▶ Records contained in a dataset
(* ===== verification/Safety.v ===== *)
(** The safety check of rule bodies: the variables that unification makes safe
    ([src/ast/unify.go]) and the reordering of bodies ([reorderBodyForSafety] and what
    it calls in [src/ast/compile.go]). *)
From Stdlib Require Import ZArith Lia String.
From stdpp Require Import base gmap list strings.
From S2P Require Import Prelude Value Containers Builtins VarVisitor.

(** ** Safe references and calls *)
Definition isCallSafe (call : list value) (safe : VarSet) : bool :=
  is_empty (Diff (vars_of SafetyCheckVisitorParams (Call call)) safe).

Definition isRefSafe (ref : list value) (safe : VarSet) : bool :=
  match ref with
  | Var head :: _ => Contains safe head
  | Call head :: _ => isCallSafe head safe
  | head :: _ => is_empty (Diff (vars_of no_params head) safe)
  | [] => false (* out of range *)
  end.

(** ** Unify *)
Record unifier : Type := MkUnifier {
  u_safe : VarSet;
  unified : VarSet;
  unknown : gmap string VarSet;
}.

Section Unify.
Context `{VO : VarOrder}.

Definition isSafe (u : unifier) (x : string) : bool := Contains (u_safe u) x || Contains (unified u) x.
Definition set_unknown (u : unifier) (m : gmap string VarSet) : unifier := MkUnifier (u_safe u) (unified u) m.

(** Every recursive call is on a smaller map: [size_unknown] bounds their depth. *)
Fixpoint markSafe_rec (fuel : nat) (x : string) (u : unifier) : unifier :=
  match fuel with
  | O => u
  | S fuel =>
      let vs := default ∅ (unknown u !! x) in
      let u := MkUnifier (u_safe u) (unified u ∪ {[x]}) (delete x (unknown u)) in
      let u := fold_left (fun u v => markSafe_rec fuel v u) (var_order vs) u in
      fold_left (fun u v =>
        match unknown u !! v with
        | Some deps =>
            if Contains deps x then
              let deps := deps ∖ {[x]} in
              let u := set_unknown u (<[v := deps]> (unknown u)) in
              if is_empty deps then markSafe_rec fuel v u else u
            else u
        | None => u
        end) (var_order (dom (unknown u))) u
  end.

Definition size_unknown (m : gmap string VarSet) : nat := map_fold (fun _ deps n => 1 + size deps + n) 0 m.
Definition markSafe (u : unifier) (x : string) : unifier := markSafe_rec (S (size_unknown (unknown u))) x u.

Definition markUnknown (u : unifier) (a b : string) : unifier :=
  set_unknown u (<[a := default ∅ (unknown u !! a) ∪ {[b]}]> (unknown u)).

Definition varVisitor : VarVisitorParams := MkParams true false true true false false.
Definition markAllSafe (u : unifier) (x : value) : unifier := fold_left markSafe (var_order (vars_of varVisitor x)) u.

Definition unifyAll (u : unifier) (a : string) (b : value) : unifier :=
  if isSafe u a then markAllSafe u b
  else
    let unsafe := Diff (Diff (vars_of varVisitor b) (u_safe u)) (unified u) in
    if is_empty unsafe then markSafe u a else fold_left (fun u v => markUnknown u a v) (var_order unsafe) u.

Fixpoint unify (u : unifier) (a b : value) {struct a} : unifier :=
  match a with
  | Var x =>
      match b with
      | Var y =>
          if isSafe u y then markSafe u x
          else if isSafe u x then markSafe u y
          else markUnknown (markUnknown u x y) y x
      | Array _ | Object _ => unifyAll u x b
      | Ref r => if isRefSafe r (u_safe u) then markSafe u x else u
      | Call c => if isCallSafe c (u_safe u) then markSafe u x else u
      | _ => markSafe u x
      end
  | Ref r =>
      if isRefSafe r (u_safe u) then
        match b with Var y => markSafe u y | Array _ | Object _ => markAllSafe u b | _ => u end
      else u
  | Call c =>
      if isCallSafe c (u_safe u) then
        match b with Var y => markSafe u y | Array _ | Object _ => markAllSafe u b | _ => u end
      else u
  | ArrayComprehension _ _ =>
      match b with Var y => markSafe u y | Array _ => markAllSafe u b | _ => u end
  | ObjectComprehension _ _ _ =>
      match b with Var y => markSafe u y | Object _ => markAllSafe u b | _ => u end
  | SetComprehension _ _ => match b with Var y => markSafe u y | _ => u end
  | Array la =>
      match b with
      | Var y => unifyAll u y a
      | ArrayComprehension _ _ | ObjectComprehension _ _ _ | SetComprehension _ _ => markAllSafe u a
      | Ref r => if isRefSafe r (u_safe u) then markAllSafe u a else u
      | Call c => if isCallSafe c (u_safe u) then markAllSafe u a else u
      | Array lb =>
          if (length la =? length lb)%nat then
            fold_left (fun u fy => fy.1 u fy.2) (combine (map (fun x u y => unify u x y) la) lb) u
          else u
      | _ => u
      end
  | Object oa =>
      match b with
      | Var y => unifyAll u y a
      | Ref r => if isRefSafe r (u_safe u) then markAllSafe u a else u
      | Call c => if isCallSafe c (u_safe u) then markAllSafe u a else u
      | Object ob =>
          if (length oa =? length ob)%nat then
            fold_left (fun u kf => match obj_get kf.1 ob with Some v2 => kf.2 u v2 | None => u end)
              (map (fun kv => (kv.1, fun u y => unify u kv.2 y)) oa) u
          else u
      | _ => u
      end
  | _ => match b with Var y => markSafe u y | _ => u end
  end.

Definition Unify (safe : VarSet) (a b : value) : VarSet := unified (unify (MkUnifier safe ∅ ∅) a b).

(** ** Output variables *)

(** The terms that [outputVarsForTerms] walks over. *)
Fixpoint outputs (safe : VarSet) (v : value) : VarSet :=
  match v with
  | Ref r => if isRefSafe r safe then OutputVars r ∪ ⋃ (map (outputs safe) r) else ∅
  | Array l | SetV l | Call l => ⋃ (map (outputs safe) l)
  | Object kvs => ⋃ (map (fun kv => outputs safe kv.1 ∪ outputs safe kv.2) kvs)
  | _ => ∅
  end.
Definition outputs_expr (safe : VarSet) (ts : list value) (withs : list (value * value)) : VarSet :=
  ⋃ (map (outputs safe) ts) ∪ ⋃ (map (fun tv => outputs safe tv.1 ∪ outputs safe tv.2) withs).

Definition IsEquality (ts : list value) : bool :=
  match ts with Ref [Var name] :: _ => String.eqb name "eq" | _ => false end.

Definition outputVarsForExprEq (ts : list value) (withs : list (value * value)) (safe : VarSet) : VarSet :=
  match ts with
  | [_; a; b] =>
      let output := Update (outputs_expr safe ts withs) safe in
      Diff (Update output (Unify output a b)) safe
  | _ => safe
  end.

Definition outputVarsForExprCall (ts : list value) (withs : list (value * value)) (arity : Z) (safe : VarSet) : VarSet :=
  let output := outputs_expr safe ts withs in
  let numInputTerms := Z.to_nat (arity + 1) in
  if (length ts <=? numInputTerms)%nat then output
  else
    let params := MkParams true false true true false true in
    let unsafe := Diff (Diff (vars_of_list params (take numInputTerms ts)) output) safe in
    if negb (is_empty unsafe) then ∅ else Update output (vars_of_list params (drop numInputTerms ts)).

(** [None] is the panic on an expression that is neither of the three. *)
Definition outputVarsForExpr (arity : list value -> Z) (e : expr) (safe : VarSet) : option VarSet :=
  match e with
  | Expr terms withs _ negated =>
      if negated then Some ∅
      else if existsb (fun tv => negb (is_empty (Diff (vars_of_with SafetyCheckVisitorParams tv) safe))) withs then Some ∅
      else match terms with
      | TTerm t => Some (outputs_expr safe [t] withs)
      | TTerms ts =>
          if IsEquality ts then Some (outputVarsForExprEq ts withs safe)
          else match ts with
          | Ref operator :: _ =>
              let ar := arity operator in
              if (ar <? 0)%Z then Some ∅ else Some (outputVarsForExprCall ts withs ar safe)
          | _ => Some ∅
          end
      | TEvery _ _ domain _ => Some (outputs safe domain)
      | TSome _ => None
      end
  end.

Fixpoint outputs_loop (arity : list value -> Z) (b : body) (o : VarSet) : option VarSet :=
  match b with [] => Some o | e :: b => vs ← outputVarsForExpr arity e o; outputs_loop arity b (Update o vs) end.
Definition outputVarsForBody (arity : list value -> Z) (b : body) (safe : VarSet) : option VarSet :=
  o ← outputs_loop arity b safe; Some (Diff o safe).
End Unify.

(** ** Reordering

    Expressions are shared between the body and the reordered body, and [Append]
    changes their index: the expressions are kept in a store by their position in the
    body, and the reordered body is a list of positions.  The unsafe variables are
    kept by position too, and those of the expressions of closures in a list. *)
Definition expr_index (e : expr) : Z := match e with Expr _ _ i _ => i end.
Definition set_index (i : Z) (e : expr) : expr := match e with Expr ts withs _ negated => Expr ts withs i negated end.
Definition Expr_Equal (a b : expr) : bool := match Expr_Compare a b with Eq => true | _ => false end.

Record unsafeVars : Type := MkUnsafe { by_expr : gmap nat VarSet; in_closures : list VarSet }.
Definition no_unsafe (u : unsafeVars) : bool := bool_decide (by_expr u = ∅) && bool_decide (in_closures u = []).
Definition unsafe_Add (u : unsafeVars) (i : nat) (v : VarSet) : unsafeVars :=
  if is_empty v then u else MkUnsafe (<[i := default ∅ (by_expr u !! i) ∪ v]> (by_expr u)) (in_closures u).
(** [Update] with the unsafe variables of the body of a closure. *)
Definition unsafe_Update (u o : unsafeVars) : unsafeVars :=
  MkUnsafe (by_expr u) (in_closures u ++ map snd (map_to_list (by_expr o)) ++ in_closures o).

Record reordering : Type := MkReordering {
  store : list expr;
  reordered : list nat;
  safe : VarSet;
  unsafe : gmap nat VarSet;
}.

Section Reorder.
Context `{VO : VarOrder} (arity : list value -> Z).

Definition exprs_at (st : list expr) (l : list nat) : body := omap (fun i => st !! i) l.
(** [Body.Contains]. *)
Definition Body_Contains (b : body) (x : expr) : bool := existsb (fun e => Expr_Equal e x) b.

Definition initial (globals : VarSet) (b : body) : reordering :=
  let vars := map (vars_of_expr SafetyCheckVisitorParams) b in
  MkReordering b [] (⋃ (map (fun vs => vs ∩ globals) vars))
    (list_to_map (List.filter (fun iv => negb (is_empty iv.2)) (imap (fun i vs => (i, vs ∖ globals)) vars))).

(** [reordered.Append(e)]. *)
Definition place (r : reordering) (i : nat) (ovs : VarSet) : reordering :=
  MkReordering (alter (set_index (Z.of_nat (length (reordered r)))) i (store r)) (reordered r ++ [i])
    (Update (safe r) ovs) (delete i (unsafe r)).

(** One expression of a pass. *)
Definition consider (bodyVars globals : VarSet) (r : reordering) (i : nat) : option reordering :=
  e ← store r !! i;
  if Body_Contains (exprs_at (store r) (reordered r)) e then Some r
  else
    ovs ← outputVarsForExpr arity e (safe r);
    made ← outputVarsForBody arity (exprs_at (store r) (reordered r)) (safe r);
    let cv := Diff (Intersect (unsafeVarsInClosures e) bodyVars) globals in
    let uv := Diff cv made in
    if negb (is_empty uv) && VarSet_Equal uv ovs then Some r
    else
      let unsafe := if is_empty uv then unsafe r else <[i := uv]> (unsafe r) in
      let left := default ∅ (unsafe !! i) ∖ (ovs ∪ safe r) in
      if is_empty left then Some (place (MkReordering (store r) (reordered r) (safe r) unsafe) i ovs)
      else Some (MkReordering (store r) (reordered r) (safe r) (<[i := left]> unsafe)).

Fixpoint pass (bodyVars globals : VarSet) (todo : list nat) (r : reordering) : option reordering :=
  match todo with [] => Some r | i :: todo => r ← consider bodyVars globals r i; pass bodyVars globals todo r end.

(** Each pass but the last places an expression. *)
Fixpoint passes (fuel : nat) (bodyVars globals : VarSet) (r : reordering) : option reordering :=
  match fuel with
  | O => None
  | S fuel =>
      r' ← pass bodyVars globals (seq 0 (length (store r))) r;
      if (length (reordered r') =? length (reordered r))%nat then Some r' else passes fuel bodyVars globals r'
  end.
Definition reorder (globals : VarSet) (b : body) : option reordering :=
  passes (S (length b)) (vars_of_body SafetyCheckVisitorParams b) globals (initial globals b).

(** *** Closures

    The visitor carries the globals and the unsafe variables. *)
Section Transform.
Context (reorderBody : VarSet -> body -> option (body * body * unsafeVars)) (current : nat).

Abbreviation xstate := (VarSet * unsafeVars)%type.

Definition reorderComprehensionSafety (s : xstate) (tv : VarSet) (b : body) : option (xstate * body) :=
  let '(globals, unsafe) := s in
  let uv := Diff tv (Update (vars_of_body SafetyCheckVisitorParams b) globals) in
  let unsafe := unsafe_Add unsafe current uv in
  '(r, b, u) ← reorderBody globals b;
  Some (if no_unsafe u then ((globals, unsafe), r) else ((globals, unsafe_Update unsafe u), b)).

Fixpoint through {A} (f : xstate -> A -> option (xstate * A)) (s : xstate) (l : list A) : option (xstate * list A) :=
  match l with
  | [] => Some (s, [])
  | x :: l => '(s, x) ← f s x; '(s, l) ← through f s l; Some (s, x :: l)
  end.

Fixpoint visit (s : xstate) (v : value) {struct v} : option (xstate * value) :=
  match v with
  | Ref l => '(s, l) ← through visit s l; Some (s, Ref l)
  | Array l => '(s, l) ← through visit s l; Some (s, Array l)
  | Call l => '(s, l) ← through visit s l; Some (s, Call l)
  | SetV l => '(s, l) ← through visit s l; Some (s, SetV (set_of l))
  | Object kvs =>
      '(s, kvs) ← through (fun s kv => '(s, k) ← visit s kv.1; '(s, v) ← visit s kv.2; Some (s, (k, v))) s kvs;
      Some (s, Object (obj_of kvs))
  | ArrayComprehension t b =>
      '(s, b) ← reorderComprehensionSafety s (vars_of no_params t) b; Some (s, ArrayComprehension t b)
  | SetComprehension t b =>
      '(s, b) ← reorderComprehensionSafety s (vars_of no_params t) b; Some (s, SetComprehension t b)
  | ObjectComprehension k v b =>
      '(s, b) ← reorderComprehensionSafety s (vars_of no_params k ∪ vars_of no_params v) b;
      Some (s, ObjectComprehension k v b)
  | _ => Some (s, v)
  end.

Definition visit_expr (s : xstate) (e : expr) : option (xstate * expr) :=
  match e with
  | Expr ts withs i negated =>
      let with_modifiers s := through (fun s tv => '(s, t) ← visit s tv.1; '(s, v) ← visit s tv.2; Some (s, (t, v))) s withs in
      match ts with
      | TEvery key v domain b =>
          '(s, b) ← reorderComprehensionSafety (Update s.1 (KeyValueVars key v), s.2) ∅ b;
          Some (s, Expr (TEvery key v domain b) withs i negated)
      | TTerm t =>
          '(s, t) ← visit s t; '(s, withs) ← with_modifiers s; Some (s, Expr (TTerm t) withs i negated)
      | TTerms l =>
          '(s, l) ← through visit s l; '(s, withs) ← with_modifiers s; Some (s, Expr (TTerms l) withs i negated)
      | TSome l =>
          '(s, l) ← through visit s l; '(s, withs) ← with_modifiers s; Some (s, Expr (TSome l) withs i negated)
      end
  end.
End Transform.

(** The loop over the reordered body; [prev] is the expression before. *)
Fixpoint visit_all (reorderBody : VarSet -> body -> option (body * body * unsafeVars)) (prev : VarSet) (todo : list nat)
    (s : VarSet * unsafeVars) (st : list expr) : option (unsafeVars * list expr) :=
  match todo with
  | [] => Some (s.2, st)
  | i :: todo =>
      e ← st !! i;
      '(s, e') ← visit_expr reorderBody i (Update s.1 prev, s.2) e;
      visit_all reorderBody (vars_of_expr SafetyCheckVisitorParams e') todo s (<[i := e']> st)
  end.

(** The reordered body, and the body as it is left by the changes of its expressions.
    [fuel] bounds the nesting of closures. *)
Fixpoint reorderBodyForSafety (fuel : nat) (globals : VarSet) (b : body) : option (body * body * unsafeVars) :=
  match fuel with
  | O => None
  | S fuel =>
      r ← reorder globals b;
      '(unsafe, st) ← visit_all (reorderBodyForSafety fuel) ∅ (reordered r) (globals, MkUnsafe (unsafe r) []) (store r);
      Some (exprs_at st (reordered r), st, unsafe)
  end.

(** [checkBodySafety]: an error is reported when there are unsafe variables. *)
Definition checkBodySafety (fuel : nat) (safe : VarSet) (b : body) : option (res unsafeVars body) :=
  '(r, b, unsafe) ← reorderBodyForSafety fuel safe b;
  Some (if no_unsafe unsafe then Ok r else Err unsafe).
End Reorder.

--

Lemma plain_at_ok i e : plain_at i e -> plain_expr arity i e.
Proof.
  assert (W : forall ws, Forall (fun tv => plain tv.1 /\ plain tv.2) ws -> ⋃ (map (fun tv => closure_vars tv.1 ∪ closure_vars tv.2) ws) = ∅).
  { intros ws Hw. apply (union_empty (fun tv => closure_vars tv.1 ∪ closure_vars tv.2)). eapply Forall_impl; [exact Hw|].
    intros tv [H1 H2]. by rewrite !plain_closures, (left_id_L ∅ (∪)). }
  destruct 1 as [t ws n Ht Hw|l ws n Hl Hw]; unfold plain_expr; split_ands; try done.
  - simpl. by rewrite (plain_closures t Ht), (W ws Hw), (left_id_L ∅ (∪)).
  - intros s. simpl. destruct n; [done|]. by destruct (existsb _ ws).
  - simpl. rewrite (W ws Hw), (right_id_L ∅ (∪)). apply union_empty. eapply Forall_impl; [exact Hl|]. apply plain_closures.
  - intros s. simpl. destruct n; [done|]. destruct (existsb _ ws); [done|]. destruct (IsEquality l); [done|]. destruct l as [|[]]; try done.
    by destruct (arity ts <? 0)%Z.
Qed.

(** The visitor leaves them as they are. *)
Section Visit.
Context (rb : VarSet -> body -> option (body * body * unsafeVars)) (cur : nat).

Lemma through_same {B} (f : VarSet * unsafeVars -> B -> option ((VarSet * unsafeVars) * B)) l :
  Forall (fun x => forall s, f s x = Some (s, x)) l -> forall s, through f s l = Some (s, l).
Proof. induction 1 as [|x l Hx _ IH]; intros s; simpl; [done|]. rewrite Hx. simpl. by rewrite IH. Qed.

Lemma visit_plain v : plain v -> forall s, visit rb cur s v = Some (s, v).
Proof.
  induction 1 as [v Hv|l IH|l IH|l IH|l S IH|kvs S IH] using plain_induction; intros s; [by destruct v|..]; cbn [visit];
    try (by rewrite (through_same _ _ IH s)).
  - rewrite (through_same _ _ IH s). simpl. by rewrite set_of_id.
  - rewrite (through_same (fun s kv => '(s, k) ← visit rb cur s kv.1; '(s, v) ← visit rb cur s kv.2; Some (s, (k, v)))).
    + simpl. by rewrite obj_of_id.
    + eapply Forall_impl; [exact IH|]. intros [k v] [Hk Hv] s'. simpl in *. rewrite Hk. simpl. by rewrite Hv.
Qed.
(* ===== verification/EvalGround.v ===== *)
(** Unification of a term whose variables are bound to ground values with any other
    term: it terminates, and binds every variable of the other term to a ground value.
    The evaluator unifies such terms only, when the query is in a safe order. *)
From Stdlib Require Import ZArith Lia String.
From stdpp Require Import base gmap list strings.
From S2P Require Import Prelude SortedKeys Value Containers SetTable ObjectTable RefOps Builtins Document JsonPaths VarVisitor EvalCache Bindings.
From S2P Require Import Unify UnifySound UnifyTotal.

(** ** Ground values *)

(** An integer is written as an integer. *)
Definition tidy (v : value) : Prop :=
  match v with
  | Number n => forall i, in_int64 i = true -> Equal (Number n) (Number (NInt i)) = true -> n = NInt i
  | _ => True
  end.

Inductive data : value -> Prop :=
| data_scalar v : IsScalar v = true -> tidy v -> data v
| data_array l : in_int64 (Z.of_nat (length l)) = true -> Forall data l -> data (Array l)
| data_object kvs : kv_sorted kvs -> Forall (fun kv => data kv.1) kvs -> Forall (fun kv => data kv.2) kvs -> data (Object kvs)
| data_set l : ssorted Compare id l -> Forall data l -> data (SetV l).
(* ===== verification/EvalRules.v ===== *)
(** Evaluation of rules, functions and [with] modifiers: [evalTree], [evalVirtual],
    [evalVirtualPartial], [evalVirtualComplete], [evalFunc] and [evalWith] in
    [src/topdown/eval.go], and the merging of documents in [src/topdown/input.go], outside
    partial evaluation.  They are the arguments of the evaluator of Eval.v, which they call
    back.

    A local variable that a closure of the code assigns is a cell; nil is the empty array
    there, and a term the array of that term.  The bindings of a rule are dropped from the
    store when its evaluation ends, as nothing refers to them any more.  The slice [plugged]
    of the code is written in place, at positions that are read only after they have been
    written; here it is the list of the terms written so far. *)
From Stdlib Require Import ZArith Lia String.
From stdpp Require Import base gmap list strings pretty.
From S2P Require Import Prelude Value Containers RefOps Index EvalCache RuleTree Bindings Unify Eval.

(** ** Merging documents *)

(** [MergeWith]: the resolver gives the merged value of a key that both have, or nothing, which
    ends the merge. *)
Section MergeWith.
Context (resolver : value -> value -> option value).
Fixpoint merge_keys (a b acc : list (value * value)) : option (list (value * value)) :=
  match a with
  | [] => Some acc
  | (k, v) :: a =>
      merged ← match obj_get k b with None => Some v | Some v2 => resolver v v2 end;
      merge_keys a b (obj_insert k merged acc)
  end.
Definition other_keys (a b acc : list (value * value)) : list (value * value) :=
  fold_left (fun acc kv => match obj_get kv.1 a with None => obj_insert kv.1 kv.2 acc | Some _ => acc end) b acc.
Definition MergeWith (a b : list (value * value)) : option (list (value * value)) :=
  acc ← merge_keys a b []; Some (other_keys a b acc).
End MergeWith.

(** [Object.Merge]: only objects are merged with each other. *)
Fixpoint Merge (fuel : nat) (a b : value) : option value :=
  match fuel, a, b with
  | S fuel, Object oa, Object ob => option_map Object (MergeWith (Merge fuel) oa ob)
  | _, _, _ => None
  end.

▶ Your task
Determine which lines above include the word "unified", and report those lines in full.

▶ Answer box
  unified : VarSet;
Definition isSafe (u : unifier) (x : string) : bool := Contains (u_safe u) x || Contains (unified u) x.
Definition set_unknown (u : unifier) (m : gmap string VarSet) : unifier := MkUnifier (u_safe u) (unified u) m.
      let u := MkUnifier (u_safe u) (unified u ∪ {[x]}) (delete x (unknown u)) in
    let unsafe := Diff (Diff (vars_of varVisitor b) (u_safe u)) (unified u) in
Definition Unify (safe : VarSet) (a b : value) : VarSet := unified (unify (MkUnifier safe ∅ ∅) a b).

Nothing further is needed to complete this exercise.